The answer must be every line of the records in which the string "interpreter" appears.

[[ RECORDED INFORMATION open ]]

(** X7. When standard input ends at a prompt, [input] raises [EOFError],
    which nothing catches: the interpreter ends with status 1 right there
    and no script is started. *)
Theorem eof_at_prompt_crashes (w : World) question :
  In (EvInput question None) (trace (snd (run w))) ->
  fst (run w) = Uncaught "EOFError"
  /\ exit_code (fst (run w)) = 1
  /\ List.last (trace (snd (run w))) (EvStdout "") = EvInput question None
  /\ filter is_run (trace (snd (run w))) = [].
Proof.
  destruct (run w) as [res st] eqn:E. unfold run, main in E.
  exec E; injection E as <- <-; intros H; cbn [fst snd trace files] in *;
    split_in H; injection H as <-; repeat split; reflexivity.
Qed.

End RunFacts2.

Section RunFacts3.
Import PyStr PosixPath.



End RunFacts3.

Section RunFacts4.
Import PyStr PosixPath.

(** X8. When the script was written successfully and is then started, the
    interpreter is started on files in which the script path holds exactly
    what was written. *)
Theorem script_run_sees_saved_code (w : World) cmd r content :
  In (EvRun cmd r) (trace (snd (run w))) ->
  In (EvOpen (script_path w) content WriteOk) (trace (snd (run w))) ->
  exists fs,
    fs !! abspath (cwd w) (script_path w) = Some content
    /\ spawn w cmd fs = (r, files (snd (run w))).
Proof.
  destruct (run w) as [res st] eqn:E. unfold run, main in E.
  exec E; injection E as <- <-; intros H Hs; cbn [fst snd trace files] in *;
    split_in H; injection H as <- <-;
    split_in Hs;
    try (injection Hs as Hp _ _; destruct (script_path_not_bundle w Hp));
    injection Hs as <- Hw;
    match goal with
    | Hspawn : spawn w _ ?fs = _ |- _ =>
        exists fs; split; [|exact Hspawn]
    end;
    unfold written at 1; rewrite Hw; apply lookup_insert_eq.
Qed.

[[ RECORDED INFORMATION closed ]]

RESPONSE BOX:
    which nothing catches: the interpreter ends with status 1 right there
    interpreter is started on files in which the script path holds exactly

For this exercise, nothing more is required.